Clément Bayiha

Personal information
- Full name: Clément Yvan Landry Bayiha
- Date of birth: March 8, 1999 (age 27)
- Place of birth: Yaoundé, Cameroon
- Height: 1.74 m (5 ft 8+1⁄2 in)
- Position: Defender

Team information
- Current team: FC Supra du Québec
- Number: 12

Youth career
- US Bain de Bretagne
- AS Blainville
- 2016–2018: Montreal Impact

Senior career*
- Years: Team / Apps / (Gls)
- 2018: Ottawa Fury / 2 / (0)
- 2018: → Montreal Impact (loan) / 0 / (0)
- 2019–2021: CF Montréal / 25 / (0)
- 2022: HamKam / 8 / (0)
- 2023–2024: York United / 31 / (2)
- 2024: → HFX Wanderers (loan) / 18 / (0)
- 2025: Þór Akureyri / 18 / (3)
- 2026–: FC Supra du Québec / 7 / (0)

International career^{‡}
- 2018: Canada U20 / 5 / (1)
- 2018: Canada U21 / 2 / (0)

= Clément Bayiha =

Canadian soccer player (born 1999)

Clément Yvan Landry Bayiha (born March 8, 1999) is a soccer player who plays for FC Supra du Québec in the Canadian Premier League. Born in Cameroon, he represented Canada at youth international level.

==Early life==
Born in Cameroon, he moved to Guipry, France at the age of five with his family. He began playing youth soccer in France at age eight with US Bain de Bretagne. At age 11, he moved to Ste-Thérèse, Quebec in Canada with his family. In Canada, he played youth soccer with AS Blainville, before joining the Montreal Impact Academy in 2016. In 2018, he attended pre-season training camp with the Montreal Impact first team.

==Club career==
In July 2018, Bayiha signed a contract with Ottawa Fury FC in the USL for the remainder of the season, immediately being sent on a short-term loan for a few days to the Montreal Impact.
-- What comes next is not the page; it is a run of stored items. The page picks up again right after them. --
(* ===== verification/DebugText.v ===== *)
(** * READ and WRITE: memory as text

    The two commands of the serial debugger meant for a person at a terminal.
    READ prints a block as pairs of digits, WRITE stores the numbers of its line;
    what READ prints is an argument of WRITE that puts the block back. *)

From S2P Require Import Prelude Machine Memory Vga Text ELib SLib SLibSpec SerialTarget.
From S2P Require Import Debugger DebugModes DebuggerSpec DebugCommands DebugModesSpec DebugBench.

(** ** Bytes as text *)

Definition hex2 (b : Z) : list Z := [nth (Z.to_nat (b / 16)) hexdigits 0; nth (Z.to_nat (b mod 16)) hexdigits 0].
Definition dump (l : list Z) : list Z := concat ((λ b, hex2 b ++ [32]) <$> l).

(** What the two rotations print. *)
Definition rolled (al : Z) : list Z :=
  let x1 := Z.lor (Z.shiftl al 4 mod 16 ^ 2) (Z.shiftr al (4 * (2 - 1))) in
  let x2 := Z.lor (Z.shiftl x1 4 mod 16 ^ 2) (Z.shiftr x1 (4 * (2 - 1))) in
  [nth (Z.to_nat (Z.land x1 15)) hexdigits 0; nth (Z.to_nat (Z.land x2 15)) hexdigits 0].

Lemma hex2_facts b : is_byte b -> rolled b = hex2 b /\ digits (hex2 b) /\ hexval (hex2 b) = b.
Proof.
  intros Hb.
  assert (forallb (λ b, bool_decide (rolled b = hex2 b /\ Forall (λ c, is_hex c = true) (hex2 b) /\ hexval (hex2 b) = b)) (seqZ 0 256) = true) as E
    by (vm_compute; reflexivity).
  exact (bool_decide_eq_true_1 _ (forallb_range _ 256 E b Hb)).
Qed.

(** ** The numbers of a line *)

(** Numbers, each with a blank behind it. *)
Definition numerals (ts : list (list Z)) : list Z := concat ((λ ds, ds ++ [32]) <$> ts).

(** ... and one more without, or nothing. *)
Definition line_numerals (ts : list (list Z)) (ld : list Z) : list (list Z) := ts ++ match ld with [] => [] | _ => [ld] end.
Definition stored_bytes (ts : list (list Z)) (ld : list Z) : list Z := (λ ds, u8 (hexval ds)) <$> line_numerals ts ld.

Definition numeral (ds : list Z) : Prop := digits ds /\ ds <> [].

Lemma numerals_cons ds ts : numerals (ds :: ts) = ds ++ [32] ++ numerals ts.
Proof. unfold numerals. rewrite fmap_cons. cbn [concat]. by rewrite <- app_assoc. Qed.

Lemma numerals_length ts : (length ts <= length (numerals ts))%nat.
Proof. induction ts as [|t ts IH]; [cbn; lia|]. rewrite numerals_cons, !length_app. cbn [length]. lia. Qed.

Lemma numerals_plain ts : Forall numeral ts -> plain (numerals ts).
Proof.
  induction 1 as [|ds ts [Hd _] _ IH]; [by constructor|]. rewrite numerals_cons.
  apply plain_app; [by apply digits_plain|]. apply plain_app; [by_decision|exact IH].
Qed.

Lemma dump_numerals l : Forall is_byte l -> dump l = numerals (hex2 <$> l) /\ Forall numeral (hex2 <$> l) /\ stored_bytes (hex2 <$> l) [] = l.
Proof.
  intros Hl. split; [unfold dump, numerals; by rewrite <- list_fmap_compose|].
  unfold stored_bytes, line_numerals. rewrite app_nil_r. induction Hl as [|b l Hb Hl [IH1 IH2]]; [done|]. destruct (hex2_facts b Hb) as (_ & Hd & Hv).
  rewrite !fmap_cons. split; [constructor; [by split|done]|]. unfold is_byte in Hb. rewrite IH2, Hv, u8_small by lia. done.
Qed.

(** What follows a number and its blank. *)
Lemma hex_above c : is_hex c = true -> 32 < c.
Proof. unfold is_hex, chartohex. repeat case_bool; intros; bool_to_prop; lia. Qed.

Lemma numerals_next ts ld : Forall numeral ts -> digits ld ->
  exists d rest, numerals ts ++ ld ++ [0; 0] = d :: rest /\ d <> 32 /\ (32 <= d \/ line_numerals ts ld = []).
Proof.
  intros Hts Hld. destruct ts as [|[|d ds] ts].
  - destruct ld as [|d ld]; [exists 0, [0]; split_and!; [done|done|by right]|]. apply Forall_cons in Hld as [Hh _]. apply hex_above in Hh.
    exists d, (ld ++ [0; 0]). split_and!; [done|lia|left; lia].
  - apply Forall_cons in Hts as [[_ H] _]. done.
  - apply Forall_cons in Hts as [[Hd _] _]. apply Forall_cons in Hd as [Hh _]. apply hex_above in Hh.
    exists d, ((ds ++ [32] ++ numerals ts) ++ ld ++ [0; 0]). rewrite numerals_cons. split_and!; [done|lia|left; lia].
Qed.

Section Text.
Context `{BD : Board} `{IM : Image} `{BO : !BoardOk}.

Lemma com_hex8_out_does al s : wired s -> does (com_hex8_out al) s tt (print (rolled al) s).
Proof.
  intros Hw. unfold com_hex8_out. cbn [rol_out]. unfold com_puthex_digit. then_by com_char_out_does; [done|].
  then_by com_char_out_does; [by apply wired_tx|]. eapply does_eq; [apply does_ret|done|]. unfold rolled, print. cbn. by rewrite <- app_assoc.
Qed.

Section Flavour.
Context (F : flavour) (m : cpu_mode) `{FL : !FlavourLaws F m}.

(** ** READ *)

Lemma read_pass s la lb r :
  wired s -> d_mode s = m -> d_rx s = (str "READ " ++ la ++ [32] ++ lb) ++ 10 :: r -> digits la -> digits lb ->
  (length la + length lb <= 240)%nat -> fl_valid F (addr_of m la) = true ->
  let n := Z.to_nat (hexval lb mod fl_word F) in let block := peek cell (d_phys s) (addr_of m la) n in
  Z.of_nat n <= 65520 -> clear_of m (addr_of m la) n -> Forall is_byte block ->
  exists s', does (main_loop_pass F) s tt s' /\ served s (d_mode s) r (ok_head ++ dump block ++ crlf) (d_phys s) s'.
Proof.
  intros Hw Hm Er Hla Hlb Hl Hv n block Hn Hc Hbytes. set (l := str "READ " ++ la ++ [32] ++ lb) in *.
  assert (length l = (6 + length la + length lb)%nat) as El by (unfold l; rewrite !length_app; cbn; lia).
  destruct (loaded_args (str "READ ") (la ++ [32] ++ lb) r s ltac:(change (str "READ " ++ la ++ [32] ++ lb) with l; lia)) as [z Ht].
  change (str "READ " ++ la ++ [32] ++ lb) with l in Ht. pose proof bo_image.
  destruct (read_command_does F m (λ al, com_hex8_out al ;; com_char_out 32) (λ x, rolled x ++ [32]) s l r (in_buf + 5) la lb z)
    as (s' & Hd & Hs); try done; try lia.
  { intros al s1 Hw1. then_by com_hex8_out_does; [done|]. rewrite <- print_print. apply com_char_out_does. by apply wired_print. }
  { pose proof Ht as Ht'. apply text_app in Ht' as [_ Ht']. by rewrite <- !app_assoc in Ht'. }
  replace (concat _) with (dump block) in Hs.
  2: { fold n block. unfold dump. f_equal. clear -Hbytes. induction Hbytes as [|b bl Hb _ IH]; [done|].
       rewrite !fmap_cons, IH. by destruct (hex2_facts b Hb) as [-> _]. }
  exists s'. split; [|done]. apply (pass_does F s l r false s'); [done| |done| |by apply Hs].
  - rewrite Er. by apply typed_request; [by_decision| | |cbn; lia].
  - unfold main_loop_command, handlers. cbn [app]. miss Ht. apply first_hits.
    apply (handle_hits F _ _ _ _ _ _ false s' Ht); [lia|change (Z.of_nat (length (str "READ "))) with 5; pose proof (word_large F m); lia|exact Hd].
Qed.

(** ** WRITE *)

(** A store outside the debugger. *)
Definition stored_at (a v : Z) (s : debugger) : debugger := set_d_phys (λ x, if x =? cell a then v else d_phys s x) s.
He made his professional debut with the Fury a month later on August 22 against the Bethlehem Steel. He made two appearances with the Fury, before departing the club.

In November 2018, Bayiha signed a homegrown player contract with the Montreal Impact (later renamed CF Montréal) of Major League Soccer. After the 2021 season, CF Montreal would announce that they would not exercise the option on Bayiha's contract, ending his time with the club after three seasons.

In January 2022, Bayiha joined HamKam of the Norwegian Eliteserien. At the end of the season, he departed the club, choosing to return to Canada following limited playing time.

In January 2023, Bayiha signed a two-year contract with Canadian Premier League side York United. However, he suffered an injury at the beginning of the season, delaying his debut. On May 28, he scored his first goal in a 1-0 victory over Cavalry FC. In May 2024, he was loaned to HFX Wanderers FC for the remainder of the season, as part of a loan swap with Tomas Giraldo heading on loan in the opposite direction.

On February 27, 2025, Bayiha signed a two-year contract with Þór Akureyri in the Icelandic 1. deild karla.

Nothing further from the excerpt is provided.